Advertisement

For Students, Getting the Part Takes Perseverance

Brown paper banners enticing students to “do tech” or “join the Harvard-Radcliffe Dramatic Club” made the Loeb Experimental Theater look more like a pre-homecoming dining hall than a black box theater last Friday night.

Despite the frenzied recruiting, many who were present Friday said the crowds were surprisingly small for the last day of Common Casting, the last chance actors and actresses have to bag roles in one of this spring’s 25 shows.

Those who audition are given a few pages from the script of the shows. Then they’re given a few minutes to rehearse before they strut their stuff in front of the director and show staff.

The actors and actresses who braved the snow last Friday seemed remarkably calm, each finding their own way to prepare.

“Everyone has their opinion as to the best technique for auditioning,” says actress Amanda M. Gann ’06. “I think I have it figured out.”

Advertisement

Getting Psyched

Gann, having already auditioned for four shows, has saved four more for tonight. But she says she doesn’t buy into the strategy of waiting until the last minute to remain fresh in a director’s mind—she had just been too busy all week.

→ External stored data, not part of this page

(** The schema inferred from a value describes it. *)
Lemma describes_infer v : value_wf v -> describes v (infer_value_schema v).
Proof.
  induction v as [|b|[z|z|f]|str|l IH|m IH] using Value_nested_ind; intros Hwf; cbn [infer_value_schema describes];
    try (left; left); try left.
  - split; [left|]. apply foldr_and, Forall_forall. intros x Hx. eexists. split; [done|].
    cbn [value_wf] in Hwf. rewrite foldr_and in Hwf. rewrite Forall_forall in IH, Hwf.
    destruct (reduce_nonempty merge_schemas (map infer_value_schema l)) as [r Hr].
    { destruct l; [by apply not_elem_of_nil in Hx|done]. }
    rewrite Hr. eapply describes_reduce; [apply list_elem_of_In, in_map, list_elem_of_In, Hx|by apply IH; [|apply Hwf]|done].
  - cbn [value_wf] in Hwf. destruct Hwf as [Hnd Hwf]. rewrite foldr_and, Forall_forall in Hwf. rewrite Forall_forall in IH.
    assert (forall k, assoc k (extract_properties (infer_value_schema (VObject m))) = infer_value_schema <$> assoc k m)
      as Hp by (intros k; apply assoc_map_snd).
    split_and!; [left|by eexists| |].
    + apply foldr_and, Forall_forall. intros [k x] He. setoid_rewrite Hp.
      apply (assoc_elem k x m Hnd) in He as Hk. cbn [fst snd]. rewrite Hk. eexists. split; [done|].
      exact (IH (k, x) He (Hwf (k, x) He)).
    + intros k f Hf Hk. setoid_rewrite Hp in Hf. by rewrite Hk in Hf.
Qed.

(** ** Columns of a page *)

Lemma elem_of_objects (records : list Value) o : o ∈ omap as_object records <-> VObject o ∈ records.
Proof.
  rewrite list_elem_of_omap. split.
  - intros (r & Hr & Ho). destruct r; simplify_eq/=. done.
  - intros Hr. by exists (VObject o).
Qed.

Lemma assoc_fmap_keys (g : string -> Value) (ks : list string) k :
  assoc k ((fun key => (key, g key)) <$> ks) = if decide (k ∈ ks) then Some (g k) else None.
Proof.
  induction ks as [|k' ks IH]; [done|]. rewrite fmap_cons. cbn [assoc].
  destruct (decide (k = k')) as [->|Hne]; [by rewrite decide_True by left|].
  rewrite IH. destruct (decide (k ∈ ks)) as [H|H]; [rewrite decide_True by (by right)|rewrite decide_False by set_solver]; done.
Qed.
(* ===== verification/Quality.v ===== *)
(** Data-quality checks (crates/core/src/quality/{config,compile,record,batch,
    mod}.rs): compiling a spec, evaluating per-record and per-batch checks, and
    the per-page pass that splits a page into survivors and quarantined rows.

    Regular expressions, JSON Schema validation and the printing of JSON and of
    floats are library code and are parameters, as are the field-path language
    (its compiler and its resolver), the canonical JSON key and the exact
    decimal comparison, which other modules of the crate define. Per-check
    counters and timings only feed metrics and are left out. *)
From S2P Require Import Prelude Errors Float64 Json Text.

Local Open Scope Z_scope.
Local Open Scope result_scope.

(** ** config.rs *)

Inductive OnFailure := Quarantine | QuarantineBatch | Abort_.
Inductive CompareOp := Gt_ | Gte | Lt_ | Lte | Eq_ | Ne.
Inductive JsonType := TBoolean | TNumber | TString | TArray | TObject | TNull.

#[export] Instance OnFailure_eq_dec : EqDecision OnFailure.
Proof. solve_decision. Defined.

Definition op_str (op : CompareOp) : string :=
  match op with
  | Gt_ => "gt" | Gte => "gte" | Lt_ => "lt" | Lte => "lte" | Eq_ => "eq" | Ne => "ne"
  end.

Definition type_str (t : JsonType) : string :=
  match t with
  | TBoolean => "boolean" | TNumber => "number" | TString => "string" | TArray => "array"
  | TObject => "object" | TNull => "null"
  end.

Inductive RecordCheck :=
| RNotNull (field : string) (treat_missing_as_null : bool) (on_failure : OnFailure)
| RNotEmpty (field : string) (on_failure : OnFailure)
| RRegexMatch (field pattern : string) (on_failure : OnFailure)
| RValueInSet (field : string) (values : list Value) (on_failure : OnFailure)
| RNotInSet (field : string) (values : list Value) (on_failure : OnFailure)
| RCompare (field : string) (op : CompareOp) (value : Value) (on_failure : OnFailure)
| RTypeIs (field : string) (expected : JsonType) (on_failure : OnFailure)
| RStringLength (field : string) (min max : option Z) (on_failure : OnFailure)
| RJsonSchema (schema : Value) (on_failure : OnFailure).

Inductive BatchCheck :=
| BRowCount (min max : option Z) (on_failure : OnFailure)
| BNullRate (field : string) (max : f64) (on_failure : OnFailure)
| BUnique (fields : list string) (on_failure : OnFailure)
| BDistinctCount (field : string) (min max : option Z) (on_failure : OnFailure).

Record QualitySpec := MkQualitySpec { qs_record : list RecordCheck; qs_batch : list BatchCheck }.

(** ** Numbers and equality of JSON values *)

(** [Number::as_i64], [as_u64], [as_f64]. *)
Definition num_i64 (n : Number) : option Z := as_i64 (VNumber n).
Definition num_u64 (n : Number) : option Z := as_u64 (VNumber n).
Definition num_f64 (n : Number) : f64 :=
  match n with
  | PosInt n => f64_of_Z n
  | NegInt n => f64_of_Z n
  | Float f => f
  end.

(** [Number::eq]. *)
Definition number_eq (a b : Number) : bool :=
  match a, b with
  | PosInt x, PosInt y => x =? y
  | NegInt x, NegInt y => x =? y
  | Float x, Float y => SpecFloat.SFeqb x y
  | _, _ => false
  end.

(** [Value::eq]: objects compare as maps, whatever their entry order. *)
Fixpoint json_eq (a b : Value) {struct a} : bool :=
  match a, b with
  | Null, Null => true
  | VBool x, VBool y => Bool.eqb x y
  | VNumber x, VNumber y => number_eq x y
  | VString x, VString y => string_eqb x y
  | VArray xs, VArray ys =>
      (fix go xs ys := match xs, ys with
                       | [], [] => true
                       | x :: xs, y :: ys => json_eq x y && go xs ys
                       | _, _ => false
                       end) xs ys
  | VObject xs, VObject ys =>
      (length xs =? length ys)%nat &&
      (fix go xs := match xs with
                    | [] => true
                    | (k, x) :: xs =>
                        match assoc k ys with Some y => json_eq x y | None => false end && go xs
                    end) xs
  | _, _ => false
  end.

(** ** record.rs *)

Definition cmp_numbers (a b : Number) : option comparison :=
  match num_i64 a, num_i64 b with
  | Some x, Some y => Some (x ?= y)
  | _, _ =>
      match num_u64 a, num_u64 b with
      | Some x, Some y => Some (x ?= y)
      | _, _ =>
          if bool_decide (is_Some (num_i64 a)) && bool_decide (is_Some (num_u64 b)) then Some Lt
          else if bool_decide (is_Some (num_u64 a)) && bool_decide (is_Some (num_i64 b)) then Some Gt
          else SpecFloat.SFcompare (num_f64 a) (num_f64 b)
      end
  end.

Definition values_equal (a b : Value) : bool :=
  match a, b with
  | VNumber x, VNumber y => bool_decide (cmp_numbers x y = Some Eq)
  | _, _ => json_eq a b
  end.

(** The linear scan the index stands for. *)
Definition set_contains (values : list Value) (v : Value) : bool :=
  existsb (fun c => values_equal c v) values.

(** [number_bucket]: the double's bits, both zeros in one bucket. *)
Definition number_bucket (n : Number) : f64 :=
  match num_f64 n with
  | SpecFloat.S754_zero _ => f64_zero
  | f => f
  end.

Record ValueSetIndex := MkIndex {
  ix_strings : list string;
  ix_numbers : list (f64 * Number);
  ix_rest : list Value;
}.

(** [ValueSetIndex::new]: the hash set of strings and the buckets, as lists. *)
Definition index_add (ix : ValueSetIndex) (v : Value) : ValueSetIndex :=
  match v with
  | VString s => MkIndex (ix_strings ix ++ [s]) (ix_numbers ix) (ix_rest ix)
  | VNumber n => MkIndex (ix_strings ix) (ix_numbers ix ++ [(number_bucket n, n)]) (ix_rest ix)
  | other => MkIndex (ix_strings ix) (ix_numbers ix) (ix_rest ix ++ [other])
  end.
Definition index_new (values : list Value) : ValueSetIndex :=
  fold_left index_add values (MkIndex [] [] []).

(** [ValueSetIndex::contains]. *)
Definition index_contains (ix : ValueSetIndex) (v : Value) : bool :=
  match v with
  | VString s => existsb (string_eqb s) (ix_strings ix)
  | VNumber n =>
      existsb (fun e => bool_decide (e.1 = number_bucket n) &&
                        bool_decide (cmp_numbers e.2 n = Some Eq)) (ix_numbers ix)
      || existsb (fun c => values_equal c v) (ix_rest ix)
  | other => existsb (fun c => values_equal c other) (ix_rest ix)
  end.

(** [s.chars().count()] on UTF-8 bytes: every byte but continuation bytes. *)
Fixpoint char_count (s : string) : Z :=
  match s with
  | EmptyString => 0
  | String c s => (if Z.land (byte_of c) 192 =? 128 then 0 else 1) + char_count s
  end.

Definition json_type_matches (v : Value) (t : JsonType) : bool :=
  match v, t with
  | VBool _, TBoolean | VNumber _, TNumber | VString _, TString
  | VArray _, TArray | VObject _, TObject | Null, TNull => true
  | _, _ => false
  end.

Section Quality.
Context {Path Regex Validator : Type}.
Context (path_compile : string -> result Path string) (resolve : Path -> Value -> option Value).
Context (regex_new : string -> result Regex string) (is_match : Regex -> string -> bool).
Context (validator_for : Value -> result Validator string).
Context (schema_check : Validator -> Value -> result unit string).
Context (to_json : Value -> string) (fmt_rate : f64 -> string) (fmt_f64 : f64 -> string).
Context (canonical_json : Value -> string) (decimal_cmp : Value -> Value -> option comparison).

(** ** compile.rs *)

Inductive CompiledRecordKind :=
| KNotNull (path : Path) (treat_missing_as_null : bool)
| KNotEmpty (path : Path)
| KRegexMatch (path : Path) (re : Regex)
| KValueInSet (path : Path) (values : list Value) (index : ValueSetIndex)
| KNotInSet (path : Path) (values : list Value) (index : ValueSetIndex)
| KCompare (path : Path) (op : CompareOp) (value : Value)
| KTypeIs (path : Path) (expected : JsonType)
| KStringLength (path : Path) (min max : option Z)
| KJsonSchema (validator : Validator).

Inductive CompiledBatchKind :=
| KRowCount (min max : option Z)
| KNullRate (path : Path) (max : f64)
| KUnique (paths : list Path)
| KDistinctCount (path : Path) (min max : option Z).

Record CompiledRecordCheck := MkRecordCheck {
  rc_kind : CompiledRecordKind;
  rc_on_failure : OnFailure;
  rc_name : string;
  rc_field : option string;
}.
Record CompiledBatchCheck := MkBatchCheck {
  bc_kind : CompiledBatchKind;
  bc_on_failure : OnFailure;
  bc_name : string;
  bc_field : option string;
}.
Record CompiledQuality := MkQuality {
  cq_record : list CompiledRecordCheck;
  cq_batch : list CompiledBatchCheck;
}.

Definition config_err (msg : string) : FaucetError := Config ("quality: " +:+ msg).

Definition compile_path (field : string) : result Path FaucetError :=
  match path_compile field with
  | Ok p => Ok p
  | Err e => Err (config_err ("invalid field '" +:+ field +:+ "': " +:+ e))
  end.

Definition check_record_policy (name : string) (f : OnFailure) : result unit FaucetError :=
  match f with
  | Quarantine | Abort_ => Ok tt
  | QuarantineBatch => Err (config_err ("check '" +:+ name
      +:+ "': on_failure 'quarantine_batch' is only valid on aggregate batch checks"))
  end.

Definition check_aggregate_policy (name : string) (f : OnFailure) : result unit FaucetError :=
  match f with
  | Abort_ | QuarantineBatch => Ok tt
  | Quarantine => Err (config_err ("check '" +:+ name
      +:+ "': on_failure 'quarantine' is not row-attributable here; use 'quarantine_batch' or 'abort'"))
  end.

Definition ordering_op (op : CompareOp) : bool :=
  match op with Gt_ | Gte | Lt_ | Lte => true | _ => false end.
Definition is_number (v : Value) : bool := match v with VNumber _ => true | _ => false end.
(* ===== verification/WriteMode.v ===== *)
(** Keyed writes: crates/core/src/write_mode.rs, and [canonical_json] of util.rs.

    A page written in upsert or delete mode is planned: rows are split into
    upserts and deletes, the last row of a key wins, and rows without a key are
    reported. JSON text of scalars is serde_json's and a parameter. *)
From S2P Require Import Prelude Errors Float64 Json Text Drift Quality Contract.
From Stdlib Require Import Floats.SpecFloat Ascii.

Local Open Scope Z_scope.

Inductive WriteMode := Append | Upsert | Delete | Overwrite.
Definition write_mode_str (m : WriteMode) : string :=
  match m with
  | Append => "append" | Upsert => "upsert" | Delete => "delete" | Overwrite => "overwrite"
  end.

(** [struct DeleteMarker]. *)
Record DeleteMarker := MkDeleteMarker { dm_field : string; dm_values : list string }.

(** [enum OverwriteScope] with its [validate]. *)
Inductive OverwriteScope := Window (column : string) (from to : Value).
Definition scope_validate (s : OverwriteScope) : result unit FaucetError :=
  let '(Window column from to) := s in
  if string_eqb (trim column) EmptyString then
    Err (Config "overwrite scope: window `column` must not be empty")
  else if is_null from || is_null to then
    Err (Config "overwrite scope: window `from`/`to` must not be null")
  else Ok tt.

(** [struct WriteSpec]; the rollback settings do not steer the plan. *)
Record WriteSpec := MkWriteSpec {
  ws_write_mode : WriteMode;
  ws_key : list string;
  ws_delete_marker : option DeleteMarker;
}.

(** [WriteSpec::validate]. *)
Definition spec_validate (s : WriteSpec) : result unit FaucetError :=
  match ws_write_mode s, ws_key s with
  | (Upsert | Delete) as m, [] =>
      Err (Config ("write_mode: " +:+ write_mode_str m +:+ " requires a non-empty `key`"))
  | _, _ => Ok tt
  end.
Definition validate_bind_placement (what : string) (into : BindTarget) (name : string) (path : option string) : result unit FaucetError :=
  let has_name := negb (string_eqb (trim name) EmptyString) in
  match into, path with
  | BindBody, Some p =>
      if has_name then config_fail (what +:+ ": set either `name` (top-level body field) or `path` (JSON Pointer), not both")
      else if negb (starts_with_char SLASH p) || (String.length p <? 2)%nat then
        config_fail (what +:+ ": `path` must be a JSON Pointer such as `/filters/0/value`, got '" +:+ p +:+ "'")
      else Ok tt
  | _, Some _ => config_fail (what +:+ ": `path` applies only to `into: body`")
  | BindBody, None =>
      if has_name then Ok tt else config_fail (what +:+ ": `into: body` needs `name` (top-level field) or `path` (JSON Pointer)")
  | _, None => if has_name then Ok tt else config_fail (what +:+ ": `name` must not be empty")
  end.

Record ReplicationBind := MkReplicationBind {
  rb_into : BindTarget;
  rb_name : string;
  rb_path : option string;
  rb_value_type : BindValueType;
  rb_template : string;
  rb_format : BindFormat;
  rb_advance_from : option string;
}.
Lemma probe_record_spec c builds j l : indexes c builds j ->
  let '(r, s) := probe_record j l in
  r = results (projected c (jc_projections c) l) (joined_with c builds l) /\
  matches s = matches (hj_stats j) + has_partner c builds l /\
  matches s + misses s = matches (hj_stats j) + misses (hj_stats j) + 1.
Proof.
  intros Hj. unfold probe_record. rewrite (ix_config _ _ _ Hj). pose proof (partners_bucket c builds j l Hj) as Hp.
  unfold joined_with, has_partner. rewrite <- Hp. destruct (record_key l _ _ ≫= _) as [[|b bucket]|]; cbn [default from_option].
  1,3: cbn [id is_nil]; destruct (jc_mode c); [split; [done|cbn; lia]|];
    destruct (enrich_all_spec c (count_miss (count_probe (hj_stats j))) l [None]) as [H1 H2];
    destruct (enrich_all _ _ _ _) as [r s]; split; [done|]; cbn in H2; injection H2 as E1 E2 E3; lia.
  cbn [id is_nil].
  destruct (enrich_all_spec c (count_match (count_probe (hj_stats j))) l (Some <$> match jc_on_duplicate c with First => [b] | Cartesian => b :: bucket end)) as [H1 H2].
  destruct (enrich_all _ _ _ _) as [r s]. cbn in H1, H2 |- *. injection H2 as E1 E2 E3. rewrite H1. split; [by destruct (jc_on_duplicate c)|]. lia.
Qed.

Definition row_join (c : JoinConfig) (builds : list Value) (l : Value) : result (list Value) FaucetError :=
  results (projected c (jc_projections c) l) (joined_with c builds l).

Lemma indexes_stats c builds j s : indexes c builds j -> build_records s = build_records (hj_stats j) ->
  indexes c builds (MkHashJoin (hj_config j) (hj_index j) s).
Proof. intros [] E. split; cbn; congruence. Qed.

Lemma enrich_builds c s l rs : build_records (snd (enrich_all c s l rs)) = build_records s.
Proof.
  revert s. induction rs as [|r rs IH]; intros s; cbn [enrich_all]; [done|]. unfold apply_projection.
  assert (build_records (snd (project c (jc_projections c) s l r)) = build_records s) as Hp.
  { clear. generalize (jc_projections c). intros ps. revert s l. induction ps as [|p ps IH]; intros s l; cbn [project]; [done|].
    destruct (match r with Some r => _ | None => _ end); [|exact (IH (count_project_miss s) l)]. destruct (set_field _ _ _ _); [apply IH|done]. }
  destruct (project _ _ _ _ _) as [[v|e] s1]; [|done]. specialize (IH s1). destruct (enrich_all c s1 l rs) as [[]]; cbn in *; congruence.
Qed.
Lemma probe_builds j l : build_records (snd (probe_record j l)) = build_records (hj_stats j).
Proof.
  unfold probe_record. destruct (_ ≫= _) as [[|b bucket]|]; try destruct (jc_mode _); try done; by rewrite enrich_builds.
Qed.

“I had other things to do,” she says.

But that is not to say that acting is not a priority for Gann. A cast member of Pippin last fall, she spent a year of high school acting in France. She resorts to cheat-sheet-sized handwriting to squeeze her credentials in the allotted space on the actor’s information sheet.

“I should have photocopied this,” she says of the resume she will have to give to each director. But it’s been a tough week and she is forced to once again record her height, eye color and any “striking features”—for instance, a great French accent.

It is about 7 p.m. and Gann is waiting to be called to audition for two shows, HouseBreakHeart and The Dybbuk. She has placed her name on another Common Casting list—for Evening for Art—across the street at the Agassiz Theater and glances at her watch to see if she can get there before 9 p.m.

But if Gann is nervous, she doesn’t show it.

She keeps busy by silently practicing a monologue from HouseBreakHeart, which advertised itself in the Common Casting guide with the question “What is more threatening—falling bombs or falling in love?”

Her lips barely move as she reads over the lines. She makes a few seemingly random marks on the page, perhaps reminding herself where to breathe—just in case.

Gann seems to have done this many times before.